Is the success of Lightspeed POS (Lightspeed POS Stock Quote, Chart, News TSX:LSPD) deserved?
As Canadians we have a tendency to disparage home-grown talent until they’ve made their mark elsewhere, particularly in the States, but the opposite may be true when it comes to stocks, says Darren Sissons, portfolio manager at Campbell, Lee & Ross, who thinks cloud-based point-of-sale platform Lightspeed is a prime case where Canadians are giving too much love to one of their own.
“What I what I would say on Lightspeed is it's actually growing very quickly, but the challenge is obviously valuation,” said Sissons, speaking on BNN Bloomberg on Thursday.
“It doesn't really make a profit, so what you're effectively bidding on is continuation of the growth and at some point maybe a conversion to profitability or ultimately an acquisition. So, I'm troubled by the valuation on the stock,” he said.
Lightspeed came on the scene last March as the biggest Canadian tech IPO in almost a decade, and the stock didn’t disappoint, doubling in value by the close of 2019. But while the past six months have been less rosy, so much could be said for a great many stocks which got pasted in February and March and have yet to regain all of that lost ground.
Still, LSPD is sitting at about break-even for the past 12 months and showed impressive gains since the start of April, buoyed at least in part by better-than-expected results last month, impressive for a company whose bread and butter, small and medium-sized businesses in retail and restaurants, was hit hard by COVID-19.
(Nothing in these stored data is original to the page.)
(** C1: in AND mode, after [A] has been stored and [B] added, the link data
    holds exactly the sources with a target in both mappings, and for each
    such source exactly the targets present in both; no source is left with
    an empty target dictionary; and the link stored for a surviving pair is
    the link of [A], merged with the link of [B]. *)
Theorem and_mode_keeps_common_pairs A B (mA mB : Method) h n ls :
  mA ≠ mB ->
  od_wf A ->
  (forall src ltm, (src, ltm) ∈ B -> od_wf ltm) ->
  NoDup (link_locs A ++ link_locs B) ->
  (forall l, l ∈ link_locs A ++ link_locs B -> is_Some (h !! l)) ->
  exists s',
    (let* _ := _add_links_from_method mA A in _add_links_from_method mB B)
      (mkState h n ls (LinkCollection_init true)) = Ok tt s'
    /\ methods (st_coll s') = {[mA; mB]}
    /\ (forall src, src ∈ sources (st_coll s') <->
                    exists tgt, is_Some (link_at A src tgt) /\ is_Some (link_at B src tgt))
    /\ (forall src tgt l, link_at (links (st_coll s')) src tgt = Some l <->
                          link_at A src tgt = Some l /\ is_Some (link_at B src tgt))
    /\ (forall src ts, od_get src (links (st_coll s')) = Some ts -> ts ≠ [])
    /\ (forall src tgt l lb o p,
          link_at A src tgt = Some l -> link_at B src tgt = Some lb ->
          h !! l = Some o -> h !! lb = Some p ->
          st_links s' !! l = Some (merged o p)).
Proof.
  intros Hne HwfA HwfB Hnd Halloc. eexists. split.
  { unfold LinkCollection_init. rewrite (bind_Ok _ _ _ _ tt (add_first_run mA A h n ls [] true)).
    apply add_and_run; [set_solver | set_solver | done | done]. }
  cbn [st_coll st_links]. unfold methods, sources, links. cbn [_methods _link_data].
  split; [set_solver|]. split; [intros src; by apply sources_and_link_data|].
  split; [intros src tgt l; by apply link_at_and_link_data|].
  split; [intros src ts; by apply and_link_data_nonempty|].
  intros src tgt l lb o p Hl Hlb Ho Hp.
  apply NoDup_app in Hnd as (HndA & Hdisj & _).
  apply (apply_merges_lookup_in _ h l lb o p); [by apply NoDup_and_pairs | | | done | done].
  - intros x Hx Hx'. apply list_elem_of_fmap in Hx as (pr & -> & Hpr).
    apply list_elem_of_fmap in Hx' as (pr' & Heq & Hpr').
    apply and_pairs_locs in Hpr as [_ Hpr]. apply and_pairs_locs in Hpr' as [Hpr' _].
    apply (Hdisj pr'.1 Hpr'). by rewrite <- Heq.
  - by apply (elem_of_and_pairs A B src tgt).
Qed.
End AddFromMethod.

Lemma four_links_allocated (l : loc) :
  l ∈ link_locs Examples.results_A ++ link_locs Examples.results_B ->
  is_Some (Examples.four_links !! l).
Proof.
  intros Hl. apply list_elem_of_In in Hl. cbn in Hl.
  destruct Hl as [<-|[<-|[<-|[<-|[]]]]]; vm_compute; eauto.
Qed.

Lemma and_mode_keeps_common_pairs_witness :
  exists s',
    (let* _ := _add_links_from_method Examples.m1 Examples.results_A in
     _add_links_from_method Examples.m2 Examples.results_B)
      (Examples.four_links_state true) = Ok tt s'
    /\ methods (st_coll s') = {[Examples.m1; Examples.m2]}
    /\ (forall src, src ∈ sources (st_coll s') <->
                    exists tgt, is_Some (link_at Examples.results_A src tgt)
                                /\ is_Some (link_at Examples.results_B src tgt))
    /\ (forall src tgt l, link_at (links (st_coll s')) src tgt = Some l <->
                          link_at Examples.results_A src tgt = Some l
                          /\ is_Some (link_at Examples.results_B src tgt))
    /\ (forall src ts, od_get src (links (st_coll s')) = Some ts -> ts ≠ [])
    /\ (forall src tgt l lb o p,
          link_at Examples.results_A src tgt = Some l ->
          link_at Examples.results_B src tgt = Some lb ->
          Examples.four_links !! l = Some o -> Examples.four_links !! lb = Some p ->
          st_links s' !! l = Some (merged o p)).
Proof.
  apply (and_mode_keeps_common_pairs Examples.results_A Examples.results_B
           Examples.m1 Examples.m2 Examples.four_links 4 {[ default_shared_strains := [] ]}).
  - discriminate.
  - unfold od_wf, od_keys. apply (bool_decide_unpack _). vm_compute. exact I.
  - intros src ltm Hin. apply list_elem_of_In in Hin. cbn in Hin.
    destruct Hin as [[= <- <-]|[]]. unfold od_wf, od_keys. apply (bool_decide_unpack _). vm_compute. exact I.
  - unfold od_wf, od_keys. apply (bool_decide_unpack _). vm_compute. exact I.
  - exact four_links_allocated.
Defined.

(** The scenario itself: [A = {gcfA: {spec1, spec2}}] and
    [B = {gcfA: {spec2, spec3}}] give [{gcfA: {spec2}}], whose link is the one
    of [A] and holds the payloads of both methods. *)
Example and_mode_scenario :
  match (let* _ := _add_links_from_method Examples.m1 Examples.results_A in
         _add_links_from_method Examples.m2 Examples.results_B)
          (Examples.four_links_state true) with
  | Ok _ s' =>
      links (st_coll s') = [(Examples.gcfA, [(Examples.spec2, 1)])]
      /\ (_method_data <$> st_links s' !! 1)
         = Some {[ Examples.m1 := DFloat (1 # 3); Examples.m2 := DFloat (1 # 4) ]}
  | Raise _ _ => False
  end.
Proof. vm_compute. split; reflexivity. Qed.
For the quarter ended March 31, the company delivered a 70 per cent year-over-year increase in revenue to $36.3 million with a loss of $18.6 million compared to a loss of $96.1 million a year ago.
“In the month of March, Lightspeed saw record uptake of Lightspeed eCommerce, Lightspeed Delivery and Lightspeed Payments platforms as retailers and hospitality businesses worldwide adopted new sales channels to continue reaching customers amidst the outbreak of COVID-19. The need for an omni-channel cloud solution coupled with modern, integrated payment solutions is no longer a competitive differentiator, but a business imperative,” read Lightspeed’s fiscal fourth quarter release on May 21.
Still, Sissons thinks the stock has gotten ahead of itself, making it a risky purchase at this time.
“One of the challenges of buying high-priced stocks once they've had a run is whether or not you're going to be the one holding the bag at the end of the day,” Sissons said. “If you do like the company and you think its offering is good, then I would say lower your weight in terms of getting an allocation. That would be one strategy.”
“But I would caution that Canadians tend to have a love affair or home bias and buy stocks and push valuations up significantly and I think this is happening in this particular case,” Sissons said.
“If the valuation came back down to Earth a little bit further then I'd probably be interested in taking a closer look. Good company, good offering but the valuation is just too rich for us,” he said.